Adjusted estimate: -10.5 (95% CI -11.3, -9.6). The true simulated effect is -10. The unadjusted IPW estimate of -12.6 was biased upward in magnitude by the unmeasured genetic resistance confounder.

Key Takeaways

  • The raw difference in means (-16.4) and the IPW-adjusted estimate (-12.6) are both wrong. The true effect is -10. A correctly executed propensity score analysis still fails when the DAG is misspecified.

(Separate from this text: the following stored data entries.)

(** Field updates ([step.field = ..]). *)
Definition set_id v s := mkStep v (st_image s) (st_gate s) (st_deployment s) (st_clone s) (st_forge_token s) (st_build s) (st_invoke s) (st_with s) (st_gate_after s) (st_gate_expires_after s) (st_artifacts s) (st_deploy s) (st_command s) (st_env s) (st_secrets s) (st_security s) (st_needs s) (st_inputs s) (st_outputs s) (st_cache s) (st_timeout s) (st_retry s) (st_matrix s) (st_when s) (st_placement_profiles s) (st_resources s) (st_k8s_overlay s) (st_matrix_values s) (st_services s) (st_uses s) (st_results s) (st_deployment_requests s) (st_origin s) (st_scope s) (st_guards s) (st_plugin_gate s) (st_environment_approval_gate s).
Definition set_needs v s := mkStep (st_id s) (st_image s) (st_gate s) (st_deployment s) (st_clone s) (st_forge_token s) (st_build s) (st_invoke s) (st_with s) (st_gate_after s) (st_gate_expires_after s) (st_artifacts s) (st_deploy s) (st_command s) (st_env s) (st_secrets s) (st_security s) v (st_inputs s) (st_outputs s) (st_cache s) (st_timeout s) (st_retry s) (st_matrix s) (st_when s) (st_placement_profiles s) (st_resources s) (st_k8s_overlay s) (st_matrix_values s) (st_services s) (st_uses s) (st_results s) (st_deployment_requests s) (st_origin s) (st_scope s) (st_guards s) (st_plugin_gate s) (st_environment_approval_gate s).
Definition set_gate_expires_after v s := mkStep (st_id s) (st_image s) (st_gate s) (st_deployment s) (st_clone s) (st_forge_token s) (st_build s) (st_invoke s) (st_with s) (st_gate_after s) v (st_artifacts s) (st_deploy s) (st_command s) (st_env s) (st_secrets s) (st_security s) (st_needs s) (st_inputs s) (st_outputs s) (st_cache s) (st_timeout s) (st_retry s) (st_matrix s) (st_when s) (st_placement_profiles s) (st_resources s) (st_k8s_overlay s) (st_matrix_values s) (st_services s) (st_uses s) (st_results s) (st_deployment_requests s) (st_origin s) (st_scope s) (st_guards s) (st_plugin_gate s) (st_environment_approval_gate s).
Definition set_origin v s := mkStep (st_id s) (st_image s) (st_gate s) (st_deployment s) (st_clone s) (st_forge_token s) (st_build s) (st_invoke s) (st_with s) (st_gate_after s) (st_gate_expires_after s) (st_artifacts s) (st_deploy s) (st_command s) (st_env s) (st_secrets s) (st_security s) (st_needs s) (st_inputs s) (st_outputs s) (st_cache s) (st_timeout s) (st_retry s) (st_matrix s) (st_when s) (st_placement_profiles s) (st_resources s) (st_k8s_overlay s) (st_matrix_values s) (st_services s) (st_uses s) (st_results s) (st_deployment_requests s) v (st_scope s) (st_guards s) (st_plugin_gate s) (st_environment_approval_gate s).
Definition set_environment_approval_gate v s := mkStep (st_id s) (st_image s) (st_gate s) (st_deployment s) (st_clone s) (st_forge_token s) (st_build s) (st_invoke s) (st_with s) (st_gate_after s) (st_gate_expires_after s) (st_artifacts s) (st_deploy s) (st_command s) (st_env s) (st_secrets s) (st_security s) (st_needs s) (st_inputs s) (st_outputs s) (st_cache s) (st_timeout s) (st_retry s) (st_matrix s) (st_when s) (st_placement_profiles s) (st_resources s) (st_k8s_overlay s) (st_matrix_values s) (st_services s) (st_uses s) (st_results s) (st_deployment_requests s) (st_origin s) (st_scope s) (st_guards s) (st_plugin_gate s) v.
Definition set_with v s := mkStep (st_id s) (st_image s) (st_gate s) (st_deployment s) (st_clone s) (st_forge_token s) (st_build s) (st_invoke s) v (st_gate_after s) (st_gate_expires_after s) (st_artifacts s) (st_deploy s) (st_command s) (st_env s) (st_secrets s) (st_security s) (st_needs s) (st_inputs s) (st_outputs s) (st_cache s) (st_timeout s) (st_retry s) (st_matrix s) (st_when s) (st_placement_profiles s) (st_resources s) (st_k8s_overlay s) (st_matrix_values s) (st_services s) (st_uses s) (st_results s) (st_deployment_requests s) (st_origin s) (st_scope s) (st_guards s) (st_plugin_gate s) (st_environment_approval_gate s).
Definition set_matrix v s := mkStep (st_id s) (st_image s) (st_gate s) (st_deployment s) (st_clone s) (st_forge_token s) (st_build s) (st_invoke s) (st_with s) (st_gate_after s) (st_gate_expires_after s) (st_artifacts s) (st_deploy s) (st_command s) (st_env s) (st_secrets s) (st_security s) (st_needs s) (st_inputs s) (st_outputs s) (st_cache s) (st_timeout s) (st_retry s) v (st_when s) (st_placement_profiles s) (st_resources s) (st_k8s_overlay s) (st_matrix_values s) (st_services s) (st_uses s) (st_results s) (st_deployment_requests s) (st_origin s) (st_scope s) (st_guards s) (st_plugin_gate s) (st_environment_approval_gate s).
Definition set_matrix_values v s := mkStep (st_id s) (st_image s) (st_gate s) (st_deployment s) (st_clone s) (st_forge_token s) (st_build s) (st_invoke s) (st_with s) (st_gate_after s) (st_gate_expires_after s) (st_artifacts s) (st_deploy s) (st_command s) (st_env s) (st_secrets s) (st_security s) (st_needs s) (st_inputs s) (st_outputs s) (st_cache s) (st_timeout s) (st_retry s) (st_matrix s) (st_when s) (st_placement_profiles s) (st_resources s) (st_k8s_overlay s) v (st_services s) (st_uses s) (st_results s) (st_deployment_requests s) (st_origin s) (st_scope s) (st_guards s) (st_plugin_gate s) (st_environment_approval_gate s).
Definition set_command v s := mkStep (st_id s) (st_image s) (st_gate s) (st_deployment s) (st_clone s) (st_forge_token s) (st_build s) (st_invoke s) (st_with s) (st_gate_after s) (st_gate_expires_after s) (st_artifacts s) (st_deploy s) v (st_env s) (st_secrets s) (st_security s) (st_needs s) (st_inputs s) (st_outputs s) (st_cache s) (st_timeout s) (st_retry s) (st_matrix s) (st_when s) (st_placement_profiles s) (st_resources s) (st_k8s_overlay s) (st_matrix_values s) (st_services s) (st_uses s) (st_results s) (st_deployment_requests s) (st_origin s) (st_scope s) (st_guards s) (st_plugin_gate s) (st_environment_approval_gate s).
Definition set_env v s := mkStep (st_id s) (st_image s) (st_gate s) (st_deployment s) (st_clone s) (st_forge_token s) (st_build s) (st_invoke s) (st_with s) (st_gate_after s) (st_gate_expires_after s) (st_artifacts s) (st_deploy s) (st_command s) v (st_secrets s) (st_security s) (st_needs s) (st_inputs s) (st_outputs s) (st_cache s) (st_timeout s) (st_retry s) (st_matrix s) (st_when s) (st_placement_profiles s) (st_resources s) (st_k8s_overlay s) (st_matrix_values s) (st_services s) (st_uses s) (st_results s) (st_deployment_requests s) (st_origin s) (st_scope s) (st_guards s) (st_plugin_gate s) (st_environment_approval_gate s).
Definition set_image v s := mkStep (st_id s) v (st_gate s) (st_deployment s) (st_clone s) (st_forge_token s) (st_build s) (st_invoke s) (st_with s) (st_gate_after s) (st_gate_expires_after s) (st_artifacts s) (st_deploy s) (st_command s) (st_env s) (st_secrets s) (st_security s) (st_needs s) (st_inputs s) (st_outputs s) (st_cache s) (st_timeout s) (st_retry s) (st_matrix s) (st_when s) (st_placement_profiles s) (st_resources s) (st_k8s_overlay s) (st_matrix_values s) (st_services s) (st_uses s) (st_results s) (st_deployment_requests s) (st_origin s) (st_scope s) (st_guards s) (st_plugin_gate s) (st_environment_approval_gate s).
Definition set_when v s := mkStep (st_id s) (st_image s) (st_gate s) (st_deployment s) (st_clone s) (st_forge_token s) (st_build s) (st_invoke s) (st_with s) (st_gate_after s) (st_gate_expires_after s) (st_artifacts s) (st_deploy s) (st_command s) (st_env s) (st_secrets s) (st_security s) (st_needs s) (st_inputs s) (st_outputs s) (st_cache s) (st_timeout s) (st_retry s) (st_matrix s) v (st_placement_profiles s) (st_resources s) (st_k8s_overlay s) (st_matrix_values s) (st_services s) (st_uses s) (st_results s) (st_deployment_requests s) (st_origin s) (st_scope s) (st_guards s) (st_plugin_gate s) (st_environment_approval_gate s).
Definition set_secrets v s := mkStep (st_id s) (st_image s) (st_gate s) (st_deployment s) (st_clone s) (st_forge_token s) (st_build s) (st_invoke s) (st_with s) (st_gate_after s) (st_gate_expires_after s) (st_artifacts s) (st_deploy s) (st_command s) (st_env s) v (st_security s) (st_needs s) (st_inputs s) (st_outputs s) (st_cache s) (st_timeout s) (st_retry s) (st_matrix s) (st_when s) (st_placement_profiles s) (st_resources s) (st_k8s_overlay s) (st_matrix_values s) (st_services s) (st_uses s) (st_results s) (st_deployment_requests s) (st_origin s) (st_scope s) (st_guards s) (st_plugin_gate s) (st_environment_approval_gate s).
Definition set_invoke v s := mkStep (st_id s) (st_image s) (st_gate s) (st_deployment s) (st_clone s) (st_forge_token s) (st_build s) v (st_with s) (st_gate_after s) (st_gate_expires_after s) (st_artifacts s) (st_deploy s) (st_command s) (st_env s) (st_secrets s) (st_security s) (st_needs s) (st_inputs s) (st_outputs s) (st_cache s) (st_timeout s) (st_retry s) (st_matrix s) (st_when s) (st_placement_profiles s) (st_resources s) (st_k8s_overlay s) (st_matrix_values s) (st_services s) (st_uses s) (st_results s) (st_deployment_requests s) (st_origin s) (st_scope s) (st_guards s) (st_plugin_gate s) (st_environment_approval_gate s).
Definition set_inputs v s := mkStep (st_id s) (st_image s) (st_gate s) (st_deployment s) (st_clone s) (st_forge_token s) (st_build s) (st_invoke s) (st_with s) (st_gate_after s) (st_gate_expires_after s) (st_artifacts s) (st_deploy s) (st_command s) (st_env s) (st_secrets s) (st_security s) (st_needs s) v (st_outputs s) (st_cache s) (st_timeout s) (st_retry s) (st_matrix s) (st_when s) (st_placement_profiles s) (st_resources s) (st_k8s_overlay s) (st_matrix_values s) (st_services s) (st_uses s) (st_results s) (st_deployment_requests s) (st_origin s) (st_scope s) (st_guards s) (st_plugin_gate s) (st_environment_approval_gate s).
Definition set_deploy v s := mkStep (st_id s) (st_image s) (st_gate s) (st_deployment s) (st_clone s) (st_forge_token s) (st_build s) (st_invoke s) (st_with s) (st_gate_after s) (st_gate_expires_after s) (st_artifacts s) v (st_command s) (st_env s) (st_secrets s) (st_security s) (st_needs s) (st_inputs s) (st_outputs s) (st_cache s) (st_timeout s) (st_retry s) (st_matrix s) (st_when s) (st_placement_profiles s) (st_resources s) (st_k8s_overlay s) (st_matrix_values s) (st_services s) (st_uses s) (st_results s) (st_deployment_requests s) (st_origin s) (st_scope s) (st_guards s) (st_plugin_gate s) (st_environment_approval_gate s).
Definition set_scope v s := mkStep (st_id s) (st_image s) (st_gate s) (st_deployment s) (st_clone s) (st_forge_token s) (st_build s) (st_invoke s) (st_with s) (st_gate_after s) (st_gate_expires_after s) (st_artifacts s) (st_deploy s) (st_command s) (st_env s) (st_secrets s) (st_security s) (st_needs s) (st_inputs s) (st_outputs s) (st_cache s) (st_timeout s) (st_retry s) (st_matrix s) (st_when s) (st_placement_profiles s) (st_resources s) (st_k8s_overlay s) (st_matrix_values s) (st_services s) (st_uses s) (st_results s) (st_deployment_requests s) (st_origin s) v (st_guards s) (st_plugin_gate s) (st_environment_approval_gate s).
Definition set_guards v s := mkStep (st_id s) (st_image s) (st_gate s) (st_deployment s) (st_clone s) (st_forge_token s) (st_build s) (st_invoke s) (st_with s) (st_gate_after s) (st_gate_expires_after s) (st_artifacts s) (st_deploy s) (st_command s) (st_env s) (st_secrets s) (st_security s) (st_needs s) (st_inputs s) (st_outputs s) (st_cache s) (st_timeout s) (st_retry s) (st_matrix s) (st_when s) (st_placement_profiles s) (st_resources s) (st_k8s_overlay s) (st_matrix_values s) (st_services s) (st_uses s) (st_results s) (st_deployment_requests s) (st_origin s) (st_scope s) v (st_plugin_gate s) (st_environment_approval_gate s).
Definition set_plugin_gate v s := mkStep (st_id s) (st_image s) (st_gate s) (st_deployment s) (st_clone s) (st_forge_token s) (st_build s) (st_invoke s) (st_with s) (st_gate_after s) (st_gate_expires_after s) (st_artifacts s) (st_deploy s) (st_command s) (st_env s) (st_secrets s) (st_security s) (st_needs s) (st_inputs s) (st_outputs s) (st_cache s) (st_timeout s) (st_retry s) (st_matrix s) (st_when s) (st_placement_profiles s) (st_resources s) (st_k8s_overlay s) (st_matrix_values s) (st_services s) (st_uses s) (st_results s) (st_deployment_requests s) (st_origin s) (st_scope s) (st_guards s) v (st_environment_approval_gate s).
Definition set_outputs v s := mkStep (st_id s) (st_image s) (st_gate s) (st_deployment s) (st_clone s) (st_forge_token s) (st_build s) (st_invoke s) (st_with s) (st_gate_after s) (st_gate_expires_after s) (st_artifacts s) (st_deploy s) (st_command s) (st_env s) (st_secrets s) (st_security s) (st_needs s) (st_inputs s) v (st_cache s) (st_timeout s) (st_retry s) (st_matrix s) (st_when s) (st_placement_profiles s) (st_resources s) (st_k8s_overlay s) (st_matrix_values s) (st_services s) (st_uses s) (st_results s) (st_deployment_requests s) (st_origin s) (st_scope s) (st_guards s) (st_plugin_gate s) (st_environment_approval_gate s).
Definition set_gate v s := mkStep (st_id s) (st_image s) v (st_deployment s) (st_clone s) (st_forge_token s) (st_build s) (st_invoke s) (st_with s) (st_gate_after s) (st_gate_expires_after s) (st_artifacts s) (st_deploy s) (st_command s) (st_env s) (st_secrets s) (st_security s) (st_needs s) (st_inputs s) (st_outputs s) (st_cache s) (st_timeout s) (st_retry s) (st_matrix s) (st_when s) (st_placement_profiles s) (st_resources s) (st_k8s_overlay s) (st_matrix_values s) (st_services s) (st_uses s) (st_results s) (st_deployment_requests s) (st_origin s) (st_scope s) (st_guards s) (st_plugin_gate s) (st_environment_approval_gate s).
Definition set_results v s := mkStep (st_id s) (st_image s) (st_gate s) (st_deployment s) (st_clone s) (st_forge_token s) (st_build s) (st_invoke s) (st_with s) (st_gate_after s) (st_gate_expires_after s) (st_artifacts s) (st_deploy s) (st_command s) (st_env s) (st_secrets s) (st_security s) (st_needs s) (st_inputs s) (st_outputs s) (st_cache s) (st_timeout s) (st_retry s) (st_matrix s) (st_when s) (st_placement_profiles s) (st_resources s) (st_k8s_overlay s) (st_matrix_values s) (st_services s) (st_uses s) v (st_deployment_requests s) (st_origin s) (st_scope s) (st_guards s) (st_plugin_gate s) (st_environment_approval_gate s).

  • Propensity scores summarize all confounder information into a single scalar. Conditioning on the propensity score achieves approximate random assignment conditional on the assumed DAG being correct.
  • IPW standard errors from lm() treat weights as fixed. The full propensity model must be re-estimated inside every bootstrap resample for correct interval coverage.
  • SMD < 0.1 after weighting is necessary but not sufficient. It confirms balance on observed confounders and says nothing about unmeasured ones.
  • Sensitivity analysis is not a post-hoc check. It characterizes the boundary conditions under which the conclusion changes and forces an explicit assessment of whether those conditions are plausible.
  • The six-step framework is a discipline for making assumptions transparent and testable, not a guarantee of a correct answer.